(Collected data)
(* ===== verification/AuthExamples.v ===== *)
(** * Concrete sign-ins

    A root account and a plain one, built by the store's own operations, and
    the calls that show the theorems on sessions, roles and archived accounts
    apply.  bcrypt is replaced by a reversible function and TOTP by a fixed
    code. *)

From S2P Require Import Prelude GoLib Calendar Json StoreData Users Lifecycle Referral Quota Access Recovery RecoveryProps RateLimit Entitlements Tenants Vault Workspace Login AdminAccess LoginHandlers LoginMFA AdminUsers AuthCalls AuthInv AuthLogic AuthSafe AuthProps SessionLogic SessionProps LoginProps.
From S2P Require Import WorkspaceExamples.
Open Scope Z_scope.
Open Scope bool_scope.
Open Scope go_scope.

Module AuthExample.
#[export] Instance map_order : MapOrder := canonical_order.
#[export] Instance library : AuthLibrary := {|
  bcrypt_Generate := λ salt password, Ok ("$" +:+ password)%string;
  bcrypt_Compare := λ hash password, hash == ("$" +:+ password)%string;
  totp_Validate := λ code secret now, Ok (code == "123456")
|}.
Definition cfg : authConfig := mkAuthConfig Hour Minute "" true "" Minute Minute Minute.

Definition account (name email role : string) : User :=
  mkUser "" name email LevelUser role ["User"; MonthlyFreeQuotaLimitGroup] [] true "$longpassword" "" false 0 0 0 0 true
    "" None None None None None.
Definition root : User := account "ann" "ann@example.com" "root".
Definition plain : User := account "bob" "bob@example.com" "user".

Definition created1 := CreateUser "u" (Ok "px") 1 root (newMemoryStore false).
Definition created2 := CreateUser "v" (Ok "py") 2 plain created1.2.
Definition store0 : memoryStore := created2.2.
Definition st0 : authState := initialAuth store0.

(** The [i]-th request: at time [i] hours, with [i] as its random bytes. *)
Definition request_at (i : Z) (token : string) : request :=
  mkRequest (i * Hour) "POST" "" "203.0.113.7" [] token "" None (λ k, Ok [i; Z.of_nat k]) (Ok 271828)
    (λ k, ("id" +:+ Sha256.hex [i; Z.of_nat k])%string) (λ k, Ok ("v7" +:+ Sha256.hex [i; Z.of_nat k])%string)
    (λ _, "salt") Delivered None.

Definition sign_in (identifier password totp : string) : loginRequest :=
  mkLoginRequest identifier "" "" "" password totp.

(** Ann signs in, and archives Bob. *)
Definition rq1 : request := request_at 1 "".
Definition call1 : authCall := CLogin (Some (sign_in "ann" "longpassword" "")).
Definition st1 : authState := (serve_call cfg rq1 call1 st0).2.
Definition token1 : string := Sha256.hex [1; 0].
Definition rq2 : request := request_at 2 ("Bearer " +:+ token1)%string.
Definition promote : authCall := CUpdateUserRole "v" (Some "Operator").
Definition call2 : authCall := CDeleteUser "v" "left" "".
Definition st2 : authState := (serve_call cfg rq2 call2 st1).2.
Definition call3 : authCall := CActivateUser "v".
Definition st3 : authState := (serve_call cfg rq2 call3 st2).2.

(** ** The states are well formed *)

Lemma dormant_create newID newV7 now user s out s' : user_ArchivedAt user = None →
  byID s !! (if user_ID user == "" then newID else user_ID user) = None →
  dormant (initialAuth s) → CreateUser newID newV7 now user s = (Ok tt, out, s') → dormant (initialAuth s').
Proof.
  intros Ha Hid [Hi Hd Hc] E. destruct (CreateUser_accounts _ _ _ _ _ _ _ _ Hi Hid E) as (Hi' & Hacc & _).
  constructor; [done| |done]. intros id u [Hu|(_ & _ & Hst & _)]%Hacc Hx; [by apply (Hd id)|].
  destruct Hx. exact (eq_trans (f_equal (λ x, x.2) Hst) Ha).
Qed.

Lemma dormant0 : dormant st0.
Proof.
  apply (dormant_create "v" (Ok "py") 2 plain created1.2 created2.1.2); [done|vm_compute; reflexivity| |
    apply pair_of_fst; [vm_compute; reflexivity|reflexivity]].
  apply (dormant_create "u" (Ok "px") 1 root (newMemoryStore false) created1.1.2); [done|reflexivity| |
    apply pair_of_fst; [vm_compute; reflexivity|reflexivity]].
  constructor; [apply index_ok_indexed, index_ok_new|done|done].
Qed.

Lemma served2 : served cfg st0 st2.
Proof.
  apply (served_step cfg st0 st1 rq2 call2); [|done]. apply (served_step cfg st0 st0 rq1 call1); [|done].
  apply served_refl.
Qed.
Lemma served1 : served cfg st0 st1.
Proof. apply (served_step cfg st0 st0 rq1 call1); [apply served_refl|done]. Qed.

Lemma dormant_served st : served cfg st0 st → dormant st.
Proof.
  intros Hs. destruct (served_archived cfg st0 st dormant0 Hs) as (Hi & Hq & _ & Hc).
  constructor; [done| |by apply Hc]. intros id u Hu Ha. by apply (Hq id u Hu).
Qed.

Lemma indexed0 : indexed (au_store st0).
Proof. apply dormant0. Qed.
Lemma indexed1 : indexed (au_store st1).
Proof. apply dormant_served, served1. Qed.

Definition bob : User := default plain (user_by_id (au_store st1) "v").
Definition operator : User := default plain (user_by_id (au_store (serve_call cfg rq2 promote st1).2) "v").
Definition gone : User := default plain (user_by_id (au_store st2) "v").

(** A pending verification of an address. *)
Definition pending_record : emailVerification := mkEmailVerification "v" "bob@example.com" "271828" (9 * Hour) 0 0.
Definition st_pending : authState := st0 <| verifications := {["bob@example.com" := pending_record]} |>.
Definition at_second (i : Z) : request :=
  mkRequest (4 * Hour + i * Second) "POST" "" "203.0.113.7" [] "" "" None (λ k, Ok [i]) (Ok 1) (λ k, "")
    (λ k, Ok "") (λ _, "") Delivered None.
Definition guesses : list (request * string) :=
  [(at_second 0, "000000"); (at_second 1, "000001"); (at_second 2, " 000002"); (at_second 3, "000003");
   (at_second 4, "000004"); (at_second 5, "271828"); (at_second 200, "271828")].

(** The email address and any text as a code. *)
Definition email_only : loginRequest := sign_in "bob@example.com" "" "no code".
Definition found_bob : User := match findUserByIdentifier "bob@example.com" store0 with Ok u => u | Err _ => plain end.
Definition probed : authState := (allowAuthProbe rq1 LoginAttempts "bob@example.com" st0).2.
Definition billed : authState := (rejectIfBillingSuspended rq1 (user_ID found_bob) probed).2.

(** A reset token is mailed to Bob, who uses it. *)
Definition rq4 : request := request_at 4 "".
Definition st4 : authState := (serve_call cfg rq4 (CRequestPasswordReset (Some "bob@example.com")) st1).2.
Definition mailed : string := Sha256.hex [4; 0].
Definition rq5 : request := (at_second 30).
Definition reset := confirmPasswordReset cfg rq5 (Some (mailed, "another password")) st4.
Definition reset_reply : reply := match reset.1 with Ok r => r | Err r => r end.
Definition mailed_challenge : PasswordRecoveryChallenge :=
  match GetPasswordRecoveryChallengeByTokenHash (passwordResetTokenHash mailed) (au_store st4) with
  | Ok c => c
  | Err _ => mkPasswordRecoveryChallenge "" "" "" "" "" 0 0 0 0 0 0
  end.

Lemma indexed4 : indexed (au_store st4).
Proof.
  apply dormant_served. apply (served_step cfg st0 st1 rq4); [apply served1|done].
Qed.
Lemma keyed4 : challenges_keyed (au_store st4).
Proof.
  assert (passwordRecovery (au_store st4) = {["id0400" := mailed_challenge]}) as E by (vm_compute; reflexivity).
  intros k c. rewrite E. intros [<- <-]%lookup_singleton_Some. vm_compute. reflexivity.
Qed.
Lemma library_checks : bcrypt_checks.
Proof. intros salt password hash [= <-]. by apply bool_decide_true. Qed.
End AuthExample.
Import AuthExample.

(** ** Sessions *)

Lemma sessions_earned_witness :
  earned rq1 call1 st0 "u".
Proof.
  destruct (sessions_earned cfg rq1 call1 st0 token1 (mksessionRecord "u" (2 * Hour))) as [Hs|He].
  - apply indexed0.
  - exact I.
  - vm_compute. reflexivity.
  - vm_compute in Hs. discriminate Hs.
  - exact He.
Defined.

Lemma email_alone_signs_in_witness :
  ∃ expiresAt shown mfaToken, let '(r, st') := serve (login cfg rq1 (Some email_only)) st0 in
    r = SignedIn "login successful" token1 expiresAt shown mfaToken ∧
    sessions (au_store st') !! token1 = Some (mksessionRecord (user_ID found_bob) expiresAt).
Proof.
  apply (email_alone_signs_in cfg rq1 email_only found_bob [1; 0] st0 probed billed).
  - apply indexed0.
  - reflexivity.
  - vm_compute. discriminate.
  - vm_compute. reflexivity.
  - vm_compute. discriminate.
  - vm_compute. reflexivity.
  - vm_compute. reflexivity.
  - split_and!; vm_compute; reflexivity.
  - apply pair_of_fst; [vm_compute; reflexivity|reflexivity].
  - apply pair_of_fst; [vm_compute; reflexivity|reflexivity].
  - reflexivity.
Defined.

Lemma email_code_lockout_witness : Forall locked_answer (drop 5 (guess_codes cfg "Bob@Example.com " guesses st_pending)).
Proof.
  apply (email_code_lockout cfg "Bob@Example.com " pending_record guesses st_pending (4 * Hour)).
  - vm_compute. discriminate.
  - vm_compute. reflexivity.
  - vm_compute. split; [discriminate|reflexivity].
  - vm_compute. reflexivity.
  - repeat constructor; vm_compute; try reflexivity; discriminate.
  - repeat constructor; vm_compute; discriminate.
Defined.

Lemma password_reset_effective_witness :
  ∃ c u' newToken,
    GetPasswordRecoveryChallengeByTokenHash (passwordResetTokenHash (TrimSpace mailed)) (au_store st4) = Ok c ∧
    user_by_id (au_store reset.2) (prc_UserID c) = Some u' ∧
    bcrypt_Compare (user_PasswordHash u') (TrimSpace "another password") = true ∧
    (∀ id, id ≠ prc_UserID c → user_by_id (au_store reset.2) id = user_by_id (au_store st4) id) ∧
    (∀ k sess, sessions (au_store reset.2) !! k = Some sess → sess_UserID sess = prc_UserID c → k = newToken) ∧
    passwordRecovery (au_store reset.2) !! prc_ID c = Some (c <| prc_ConsumedAt := rq_now rq5 |>).
Proof.
  apply (password_reset_effective cfg rq5 mailed "another password" st4 reset_reply).
  - apply indexed4.
  - apply keyed4.
  - apply library_checks.
  - apply pair_of_fst; [vm_compute; reflexivity|reflexivity].
Defined.

(** ** Roles and archived accounts *)

Lemma roles_confined_witness :
  user_by_id (au_store (serve_call cfg rq2 promote st1).2) "v" = Some operator ∧
  ((∃ u, user_by_id (au_store st1) "v" = Some u ∧ authority operator = authority u) ∨
   (byID (au_store st1) !! "v" = None ∧ new_identifier rq2 promote = Some "v" ∧ authority operator = plain_authority) ∨
   role_changed rq2 promote st1 "v" operator).
Proof.
  assert (user_by_id (au_store (serve_call cfg rq2 promote st1).2) "v" = Some operator) as Hu
    by (vm_compute; reflexivity).
  split; [exact Hu|]. apply (roles_confined cfg rq2 promote st1 "v" operator).
  - apply indexed1.
  - exact I.
  - exact Hu.
Defined.
(** Bob is an operator now. *)
Lemma promoted : authority operator = (RoleOperator, LevelOperator) ∧ authority bob = plain_authority.
Proof. split; vm_compute; reflexivity. Qed.

Lemma archived_final_witness :
  (∃ u', user_by_id (au_store st3) "v" = Some u' ∧ user_ArchivedAt u' ≠ None ∧ user_Active u' = false) ∧
  (∃ status code, (serve (reactivateAccount cfg rq2 (Some ("bob@example.com", "271828"))) st3).1 = Refused (status, code) ∧
     status ∈ [400; 401]).
Proof.
  apply (archived_final cfg st2 st3 "v" gone rq2 (Some ("bob@example.com", "271828"))).
  - apply dormant_served, served2.
  - apply (served_step cfg st2 st2 rq2 call3); [apply served_refl|exact I].
  - vm_compute. reflexivity.
  - vm_compute. discriminate.
Defined.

▶ **WHAT TO DO**
Retype exactly the lines of the data above that fall between the line with "constructor; [apply index_ok_indexed, index_ok_new|done|done]." and the line with "Lemma indexed0 : indexed (au_store st0).", inclusive, and add nothing.

▶ **TASK SOLUTION**
  constructor; [apply index_ok_indexed, index_ok_new|done|done].
Qed.

Lemma served2 : served cfg st0 st2.
Proof.
  apply (served_step cfg st0 st1 rq2 call2); [|done]. apply (served_step cfg st0 st0 rq1 call1); [|done].
  apply served_refl.
Qed.
Lemma served1 : served cfg st0 st1.
Proof. apply (served_step cfg st0 st0 rq1 call1); [apply served_refl|done]. Qed.

Lemma dormant_served st : served cfg st0 st → dormant st.
Proof.
  intros Hs. destruct (served_archived cfg st0 st dormant0 Hs) as (Hi & Hq & _ & Hc).
  constructor; [done| |by apply Hc]. intros id u Hu Ha. by apply (Hq id u Hu).
Qed.

Lemma indexed0 : indexed (au_store st0).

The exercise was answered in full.